Más allá de los excesos que se puedan cometer en el caso específico de Morales Bermúdez, lo importante es que Cipriani fue general en su condena a esta figura del derecho internacional. Su metáfora, incluso, identifica esta práctica con una de las muchas herejías que reinan en el mundo contemporáneo. Me pregunto si el darles derechos y reconocimiento a los homosexuales (quienes, según Su Eminencia, "no están dentro del plan de Dios") sería una variación de esa misma blasfemia. En lo que el Cardenal tiene toda la razón es en que, precisamente, es la labor de los dioses (aunque no precisamente "modernos") castigar al gobernante que cree que puede tomar la justicia en sus manos y violar las leyes de la polis en nombre de lo que él decide denominar el bien común.
Este es uno de los significados más bellos y profundos de la tragedia griega. La violación de las leyes de la polis es una afrenta contra los dioses que siempre recibe castigo. Edipo ignora las advertencias del oráculo y acusa injustamente a Creonte, pensando que eso lavará la sangre derramada y detendrá la peste que arrasa Tebas. El final de la obra revela que, por el contrario, el origen de todo el mal reside en el gobernante que no somete su poder a ningún tipo de restricción.

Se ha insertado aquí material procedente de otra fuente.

(* ===== verification/Timeline.v ===== *)
(** * One output stream from many sources

    Models [crates/pulsebeam/src/rtp/timeline.rs]: the translation of sequence
    numbers, timestamps and dependency-descriptor frame numbers of a succession
    of source streams onto one continuous output. Sequence numbers and ticks
    are [u64] values, written out where they wrap. *)

From S2P Require Import Prelude Dd Rtp.

Record Timeline := mkTimeline {
  clock_rate : Z;
  max_output : Z;
  seq_base : Z;
  max_output_ts : Z;
  ts_base : Z;
  epoch : option (Z * Z);
  frame_interval : option Z;
  awaiting_first_frame : bool;
  max_output_dd_frame : option Z;
  dd_frame_base : option Z;
}.

(** [new_with_base]; [new] draws the base from the system's generator. *)
Definition new_with_base (rate base_seq_no : Z) : Timeline :=
  mkTimeline rate base_seq_no 0 0 0 None None false None None.

Definition timeline_new (rate random : Z) : Timeline := new_with_base rate (Z.land random 0xFFFF).

Definition min_switch_advance (t : Timeline) : Z := Z.max (clock_rate t `div` 60) 1.

Definition switch_target (t : Timeline) (raw_target : Z) : Z :=
  match (match frame_interval t with Some i => if 0 <? i then Some i else None | None => None end) with
  | None => Z.max raw_target (saturating_add 64 (max_output_ts t) (min_switch_advance t))
  | Some interval =>
      let advance := saturating_sub raw_target (max_output_ts t) in
      let frames := Z.max (saturating_add 64 advance (interval `div` 2) `div` interval) 1 in
      saturating_add 64 (max_output_ts t) (saturating_mul 64 frames interval)
  end.

Definition plausible_interval (t : Timeline) (delta : Z) : bool := (0 <? delta) && (delta <=? clock_rate t).

Definition ticks_of (t : Timeline) (d : Z) : Z :=
  let n := saturating_mul 128 d (clock_rate t) `div` NANOS_PER_SEC in
  if n <=? umax 64 then n else umax 64.

(** [rebase] and [rebase_audio] *)
Definition rebase (t : Timeline) (p : RtpPacket) : Timeline :=
  let base := wrapping_sub 64 (wrapping_add 64 (max_output t) 1) (seq_no p) in
  let tbase :=
    match epoch t with
    | None => 0
    | Some (epoch_at, epoch_ts) =>
        let elapsed := saturating_duration_since (playout_time p) epoch_at in
        let target := switch_target t (wrapping_add 64 epoch_ts (ticks_of t elapsed)) in
        wrapping_sub 64 target (rtp_ticks p)
    end in
  mkTimeline (clock_rate t) (max_output t) base (max_output_ts t) tbase (epoch t) (frame_interval t) true
    (max_output_dd_frame t) None.

Definition translate_dd_frame (base : Z) (p : RtpPacket) : RtpPacket :=
  if base =? 0 then p
  else match dependency_descriptor (ext_vals p) with
       | Some dd =>
           with_ext (set_descriptor (mkDescriptor (start_of_frame dd) (end_of_frame dd) (template_id dd)
             (wrapping_add 16 (frame_number dd) base) (attached_structure dd) (active_decode_targets dd)
             (fields dd) (frame_dependencies dd) (resolution dd)) (ext_vals p)) p
       | None => p
       end.

(** The descriptor part of [apply]: the new counter state and the packet. *)
Definition apply_dd (t : Timeline) (p : RtpPacket) : option Z * option Z * RtpPacket :=
  match dependency_descriptor (ext_vals p) with
  | None => (max_output_dd_frame t, dd_frame_base t, p)
  | Some dd =>
      let base := match dd_frame_base t with
                  | Some b => b
                  | None => match max_output_dd_frame t with
                            | None => 0
                            | Some last => wrapping_sub 16 (wrapping_add 16 last 1) (frame_number dd)
                            end
                  end in
      let output_frame := wrapping_add 16 (frame_number dd) base in
      let advances := match max_output_dd_frame t with
                      | None => true
                      | Some last => let a := wrapping_sub 16 output_frame last in (0 <? a) && (a <? 0x8000)
                      end in
      (if advances then Some output_frame else max_output_dd_frame t, Some base, translate_dd_frame base p)
  end.

Definition apply (t : Timeline) (p : RtpPacket) (output_seq output_ts : Z) : Timeline * RtpPacket :=
  let '(max_dd, dd_base, p) := apply_dd t p in
  let p := with_ts (mkTime output_ts (clock_rate t)) (with_seq output_seq p) in
  match epoch t with
  | None =>
      (mkTimeline (clock_rate t) output_seq (seq_base t) output_ts (ts_base t) (Some (playout_time p, output_ts))
         (frame_interval t) (awaiting_first_frame t) max_dd dd_base, p)
  | Some e =>
      let max_out := if max_output t <? output_seq then output_seq else max_output t in
      let '(max_ts, interval, awaiting) :=
        if max_output_ts t <? output_ts then
          let delta := saturating_sub output_ts (max_output_ts t) in
          (output_ts,
           if negb (awaiting_first_frame t) && plausible_interval t delta then Some delta else frame_interval t,
           false)
        else (max_output_ts t, frame_interval t, awaiting_first_frame t) in
      (mkTimeline (clock_rate t) max_out (seq_base t) max_ts (ts_base t) (Some e) interval awaiting max_dd dd_base, p)
  end.

Definition rewrite_live (t : Timeline) (p : RtpPacket) : Timeline * RtpPacket :=
  apply t p (wrapping_add 64 (seq_no p) (seq_base t)) (wrapping_add 64 (rtp_ticks p) (ts_base t)).

(** [None]: refused, as the packet is not ahead of the output. *)
Definition rewrite_audio (t : Timeline) (p : RtpPacket) : option (Timeline * RtpPacket) :=
  let output_seq := wrapping_add 64 (seq_no p) (seq_base t) in
  if match epoch t with Some _ => output_seq <=? max_output t | None => false end then None
  else Some (apply t p output_seq (wrapping_add 64 (rtp_ticks p) (ts_base t))).

Definition rewrite_sequential (t : Timeline) (p : RtpPacket) : Timeline * RtpPacket :=
  apply t p (wrapping_add 64 (max_output t) 1) (wrapping_add 64 (rtp_ticks p) (ts_base t)).

Definition tl_dd_frame_base (t : Timeline) : Z := default 0 (dd_frame_base t).

Definition set_sequence (t : Timeline) (out base : Z) : Timeline :=
  mkTimeline (clock_rate t) out base (max_output_ts t) (ts_base t) (epoch t) (frame_interval t)
    (awaiting_first_frame t) (max_output_dd_frame t) (dd_frame_base t).
Definition skip_output_sequence (t : Timeline) (n : Z) : Timeline :=
  set_sequence t (wrapping_add 64 (max_output t) n) (seq_base t).
Definition skip_live_sequence (t : Timeline) (n : Z) : Timeline :=
  let t := skip_output_sequence t n in set_sequence t (max_output t) (wrapping_add 64 (seq_base t) n).
Definition resync_to_input (t : Timeline) (last_input_seq : Z) : Timeline :=
  set_sequence t (max_output t) (wrapping_sub 64 (max_output t) last_input_seq).
Definition drop_input (t : Timeline) : Timeline :=
  set_sequence t (max_output t) (wrapping_sub 64 (seq_base t) 1).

Es por lo menos paradójico que en esos tiempos profanos de muchas polis y dioses, la impunidad sea combatida con mucha más dureza que en la era de la Iglesia universal. En ese sentido, las afirmaciones de Cipriani nos remiten a sus antiguas simpatías con el régimen del acusado Fujimori, sus críticas a la CVR, y a la actitud complaciente de los sectores más conservadores de la Iglesia con los excesos de la lucha antisubversiva.
Sin embargo, sería injusto no mencionar a aquellas figuras que "desobedecieron a la Iglesia para salvar al cristianismo". En esa línea, la película El noveno día (Der neunten Tag) nos presenta a un grupo de sacerdotes cuya resistencia contra la ocupación alemana los lleva al campo de concentración de Dachau; lugar donde, según ellos mismos, "no hay Dios". Paralelamente, el régimen nazi busca negociar con Pío XII, de quien se dice que trata al Führer de "muy estimado señor" cada vez que lo saluda por su cumpleaños.
Ojalá que el Cardenal no repita los errores del pasado y sepa distanciarse del esplendor cortesano que cegó a ese Papa. Porque desde la perspectiva de la Eternidad, donde reinan inmaculados la geometría y el orden, los déspotas y asesinos se confunden con "señores" y se olvidan los sacrificios y vejaciones que sufrieron los verdaderos líderes de la Iglesia.